====== DATASET CONTENT ======

(* ===== verification/Acceptor.v ===== *)
(** A listening transport (streamtransportserver.go): the goroutine that accepts,
    the one that gets connections through a reverse proxy, the channel on which both
    offer them, the goroutine that takes them and starts one each, and the closing
    of the transport while they run. *)
From S2P Require Import Prelude Names Listener.

Section acceptor.
(** Whether the first connection from the registry's host is a ping *)
Context (ping : bool).

(** A connection: offered by a goroutine that waits for the channel, on the channel,
    taken by a goroutine of [handleConn] that shakes hands, at the start of a round
    of its loop or reading a message there, taken over by fnOnConnect, closed *)
Inductive place := Held | Queued | Starting | Round | Reading | TakenOver | Shut.
#[export] Instance place_eq_dec : EqDecision place.
Proof. solve_decision. Defined.

(** The accepting goroutine: in [lnr.Accept], offering a connection, returned.  It
    keeps the variable [ping]. *)
Inductive acceptor := Accepting (ping : bool) | Offering (i : nat) (ping : bool) | AcceptorGone.

(** [reverseReceiver]: not started, receiving commands, offering a connection,
    looking for a proxy again, returned *)
Inductive reverse := NoProxy | Commanded | ReverseOffering (i : nat) | Reconnecting | ReverseGone.

(** [receiver]: before it reads the field [st.closed] for its select, in its loop with
    what it read ([deaf]: nil, which its select never gets anything from), in the
    deferred loop that closes what still comes *)
Inductive receiver := Launching | Selecting (deaf : bool) | Draining.
#[export] Instance receiver_eq_dec : EqDecision receiver.
Proof. solve_decision. Defined.

(** [streamTransport]: [closing] is how far [close] is: nothing, [st.closed] closed
    and nil, the listener closed, the command connection closed, the service
    withdrawn.  [proxied]: a proxy has the service registered.  [handled]: the
    connection of each message dispatched. *)
Record transport := mkTransport {
  closing : nat;
  receiver_at : receiver;
  accept_at : acceptor;
  reverse_at : reverse;
  chanNetConn : list nat;
  places : list place;
  proxied : bool;
  handled : list nat;
}.

(** [makeStreamTransport]; then [newTCPTransport] may connect to a proxy *)
Definition makeStreamTransport (reverse_proxy : bool) : transport :=
  mkTransport 0 Launching (Accepting ping) (if reverse_proxy then Commanded else NoProxy) [] [] reverse_proxy [].

Definition st_closed (t : transport) : bool := bool_decide (1 ≤ closing t).
Definition receiving (t : transport) : bool := match receiver_at t with Selecting _ => true | _ => false end.
Definition draining (t : transport) : bool := match receiver_at t with Draining => true | _ => false end.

======

● **YOUR TASK**: Copy here each line of the preceding records with "ping" in it.

● **SOLUTION TO THIS EXERCISE**:
(** Whether the first connection from the registry's host is a ping *)
Context (ping : bool).
    keeps the variable [ping]. *)
Inductive acceptor := Accepting (ping : bool) | Offering (i : nat) (ping : bool) | AcceptorGone.
  mkTransport 0 Launching (Accepting ping) (if reverse_proxy then Commanded else NoProxy) [] [] reverse_proxy [].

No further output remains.